▶ Stored data:

= Beginning of Section =

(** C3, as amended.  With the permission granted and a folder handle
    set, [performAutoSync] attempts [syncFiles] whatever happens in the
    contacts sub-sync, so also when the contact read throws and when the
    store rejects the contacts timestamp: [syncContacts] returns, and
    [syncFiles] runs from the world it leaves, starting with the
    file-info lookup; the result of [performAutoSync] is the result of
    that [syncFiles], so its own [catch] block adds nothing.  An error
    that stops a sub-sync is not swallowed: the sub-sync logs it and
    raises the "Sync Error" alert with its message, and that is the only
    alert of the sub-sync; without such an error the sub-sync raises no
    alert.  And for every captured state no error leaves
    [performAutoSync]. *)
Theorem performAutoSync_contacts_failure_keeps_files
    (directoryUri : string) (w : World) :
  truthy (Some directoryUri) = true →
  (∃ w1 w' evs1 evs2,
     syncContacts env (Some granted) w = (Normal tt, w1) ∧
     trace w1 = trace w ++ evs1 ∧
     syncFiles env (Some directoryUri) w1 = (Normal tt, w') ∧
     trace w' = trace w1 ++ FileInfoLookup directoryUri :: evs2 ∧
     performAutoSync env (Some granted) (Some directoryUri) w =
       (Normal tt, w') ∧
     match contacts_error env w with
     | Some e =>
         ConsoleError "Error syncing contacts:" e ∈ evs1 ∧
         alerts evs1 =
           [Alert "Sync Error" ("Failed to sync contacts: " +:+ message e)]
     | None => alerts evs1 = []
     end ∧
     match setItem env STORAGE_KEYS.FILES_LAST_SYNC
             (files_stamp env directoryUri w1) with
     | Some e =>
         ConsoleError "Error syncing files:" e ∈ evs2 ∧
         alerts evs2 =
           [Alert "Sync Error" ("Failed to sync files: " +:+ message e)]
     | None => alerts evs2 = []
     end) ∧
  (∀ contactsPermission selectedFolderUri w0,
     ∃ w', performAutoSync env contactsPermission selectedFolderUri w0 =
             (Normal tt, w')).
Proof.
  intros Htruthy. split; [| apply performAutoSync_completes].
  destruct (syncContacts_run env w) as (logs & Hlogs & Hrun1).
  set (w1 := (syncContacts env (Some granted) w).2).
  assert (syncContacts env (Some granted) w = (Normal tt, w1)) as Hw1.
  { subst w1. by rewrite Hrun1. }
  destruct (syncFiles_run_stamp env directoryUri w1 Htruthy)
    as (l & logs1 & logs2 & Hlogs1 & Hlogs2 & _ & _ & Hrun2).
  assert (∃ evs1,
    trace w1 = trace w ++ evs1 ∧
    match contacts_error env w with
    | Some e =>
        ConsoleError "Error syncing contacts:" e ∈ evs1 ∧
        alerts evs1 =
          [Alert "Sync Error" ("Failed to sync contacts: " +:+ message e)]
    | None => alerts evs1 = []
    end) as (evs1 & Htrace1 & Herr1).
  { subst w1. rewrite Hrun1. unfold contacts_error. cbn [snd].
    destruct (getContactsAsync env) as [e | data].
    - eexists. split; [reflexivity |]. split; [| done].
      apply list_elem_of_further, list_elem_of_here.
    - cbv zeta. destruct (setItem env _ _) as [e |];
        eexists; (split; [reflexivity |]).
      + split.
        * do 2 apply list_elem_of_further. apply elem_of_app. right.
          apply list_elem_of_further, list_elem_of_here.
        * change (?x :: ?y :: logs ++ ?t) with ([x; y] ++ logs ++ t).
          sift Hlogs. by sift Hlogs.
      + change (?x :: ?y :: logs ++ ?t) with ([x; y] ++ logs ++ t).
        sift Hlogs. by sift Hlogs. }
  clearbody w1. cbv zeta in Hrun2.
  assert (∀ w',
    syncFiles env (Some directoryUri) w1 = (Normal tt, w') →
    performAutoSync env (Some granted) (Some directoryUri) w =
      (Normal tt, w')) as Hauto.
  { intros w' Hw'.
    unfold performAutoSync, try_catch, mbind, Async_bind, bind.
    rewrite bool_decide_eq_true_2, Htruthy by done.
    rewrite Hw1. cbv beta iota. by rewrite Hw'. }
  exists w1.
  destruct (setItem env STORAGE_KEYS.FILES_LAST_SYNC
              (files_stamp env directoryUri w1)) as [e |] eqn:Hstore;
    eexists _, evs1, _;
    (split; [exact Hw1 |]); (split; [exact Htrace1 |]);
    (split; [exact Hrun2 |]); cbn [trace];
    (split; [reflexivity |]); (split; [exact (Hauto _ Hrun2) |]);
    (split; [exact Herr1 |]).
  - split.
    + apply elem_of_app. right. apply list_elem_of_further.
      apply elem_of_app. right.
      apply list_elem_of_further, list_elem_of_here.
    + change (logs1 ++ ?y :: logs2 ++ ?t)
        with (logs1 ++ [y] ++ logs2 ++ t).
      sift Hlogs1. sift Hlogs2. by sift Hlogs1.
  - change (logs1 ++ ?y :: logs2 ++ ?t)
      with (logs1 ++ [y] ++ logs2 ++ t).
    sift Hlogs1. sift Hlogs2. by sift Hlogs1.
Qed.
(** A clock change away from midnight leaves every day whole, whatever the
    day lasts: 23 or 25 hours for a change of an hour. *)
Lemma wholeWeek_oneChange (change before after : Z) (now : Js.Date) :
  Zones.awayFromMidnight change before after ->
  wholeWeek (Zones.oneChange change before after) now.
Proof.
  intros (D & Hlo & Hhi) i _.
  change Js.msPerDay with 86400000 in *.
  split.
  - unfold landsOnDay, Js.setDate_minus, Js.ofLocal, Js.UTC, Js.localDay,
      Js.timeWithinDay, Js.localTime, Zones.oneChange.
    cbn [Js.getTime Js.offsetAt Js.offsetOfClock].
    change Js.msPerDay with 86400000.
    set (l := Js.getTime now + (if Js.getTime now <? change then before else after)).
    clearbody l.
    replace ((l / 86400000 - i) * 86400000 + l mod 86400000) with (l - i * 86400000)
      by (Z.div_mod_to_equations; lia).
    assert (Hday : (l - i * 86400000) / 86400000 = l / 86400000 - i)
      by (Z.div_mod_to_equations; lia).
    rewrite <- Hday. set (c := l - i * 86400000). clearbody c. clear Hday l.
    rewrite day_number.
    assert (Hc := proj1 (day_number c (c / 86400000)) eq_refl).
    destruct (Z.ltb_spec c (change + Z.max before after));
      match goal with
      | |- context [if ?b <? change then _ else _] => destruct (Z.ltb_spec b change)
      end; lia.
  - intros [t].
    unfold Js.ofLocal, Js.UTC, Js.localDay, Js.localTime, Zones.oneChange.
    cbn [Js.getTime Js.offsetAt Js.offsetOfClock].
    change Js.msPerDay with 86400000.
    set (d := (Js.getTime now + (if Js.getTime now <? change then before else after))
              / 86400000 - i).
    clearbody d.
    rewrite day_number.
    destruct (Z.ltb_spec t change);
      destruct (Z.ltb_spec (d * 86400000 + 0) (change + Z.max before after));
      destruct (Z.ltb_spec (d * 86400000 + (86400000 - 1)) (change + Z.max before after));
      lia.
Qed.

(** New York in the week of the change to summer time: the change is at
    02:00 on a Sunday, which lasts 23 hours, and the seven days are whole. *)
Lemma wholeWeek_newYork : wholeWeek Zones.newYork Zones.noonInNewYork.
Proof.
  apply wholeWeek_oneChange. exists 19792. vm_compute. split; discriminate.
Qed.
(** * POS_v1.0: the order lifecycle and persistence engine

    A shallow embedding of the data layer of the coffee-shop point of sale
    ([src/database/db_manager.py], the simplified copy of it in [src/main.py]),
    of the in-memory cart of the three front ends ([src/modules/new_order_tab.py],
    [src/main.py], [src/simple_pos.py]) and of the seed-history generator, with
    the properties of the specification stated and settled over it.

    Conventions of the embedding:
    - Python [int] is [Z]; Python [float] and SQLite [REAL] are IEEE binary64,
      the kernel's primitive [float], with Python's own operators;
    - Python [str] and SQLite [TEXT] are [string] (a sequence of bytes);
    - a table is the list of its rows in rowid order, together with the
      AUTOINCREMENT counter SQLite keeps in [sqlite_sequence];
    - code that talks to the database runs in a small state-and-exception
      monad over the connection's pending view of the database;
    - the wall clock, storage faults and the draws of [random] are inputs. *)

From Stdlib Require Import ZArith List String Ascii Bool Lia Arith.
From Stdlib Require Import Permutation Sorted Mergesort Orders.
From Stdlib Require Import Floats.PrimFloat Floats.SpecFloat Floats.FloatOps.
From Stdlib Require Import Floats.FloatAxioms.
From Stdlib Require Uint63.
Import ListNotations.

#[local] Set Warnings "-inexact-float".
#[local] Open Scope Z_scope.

= End of Section =

Repeat every line exactly, starting with the first line of the entries, and stop once the line containing "intros Htruthy. split;" has been given.

▶ Task answer:
(** C3, as amended.  With the permission granted and a folder handle
    set, [performAutoSync] attempts [syncFiles] whatever happens in the
    contacts sub-sync, so also when the contact read throws and when the
    store rejects the contacts timestamp: [syncContacts] returns, and
    [syncFiles] runs from the world it leaves, starting with the
    file-info lookup; the result of [performAutoSync] is the result of
    that [syncFiles], so its own [catch] block adds nothing.  An error
    that stops a sub-sync is not swallowed: the sub-sync logs it and
    raises the "Sync Error" alert with its message, and that is the only
    alert of the sub-sync; without such an error the sub-sync raises no
    alert.  And for every captured state no error leaves
    [performAutoSync]. *)
Theorem performAutoSync_contacts_failure_keeps_files
    (directoryUri : string) (w : World) :
  truthy (Some directoryUri) = true →
  (∃ w1 w' evs1 evs2,
     syncContacts env (Some granted) w = (Normal tt, w1) ∧
     trace w1 = trace w ++ evs1 ∧
     syncFiles env (Some directoryUri) w1 = (Normal tt, w') ∧
     trace w' = trace w1 ++ FileInfoLookup directoryUri :: evs2 ∧
     performAutoSync env (Some granted) (Some directoryUri) w =
       (Normal tt, w') ∧
     match contacts_error env w with
     | Some e =>
         ConsoleError "Error syncing contacts:" e ∈ evs1 ∧
         alerts evs1 =
           [Alert "Sync Error" ("Failed to sync contacts: " +:+ message e)]
     | None => alerts evs1 = []
     end ∧
     match setItem env STORAGE_KEYS.FILES_LAST_SYNC
             (files_stamp env directoryUri w1) with
     | Some e =>
         ConsoleError "Error syncing files:" e ∈ evs2 ∧
         alerts evs2 =
           [Alert "Sync Error" ("Failed to sync files: " +:+ message e)]
     | None => alerts evs2 = []
     end) ∧
  (∀ contactsPermission selectedFolderUri w0,
     ∃ w', performAutoSync env contactsPermission selectedFolderUri w0 =
             (Normal tt, w')).
Proof.
  intros Htruthy. split; [| apply performAutoSync_completes].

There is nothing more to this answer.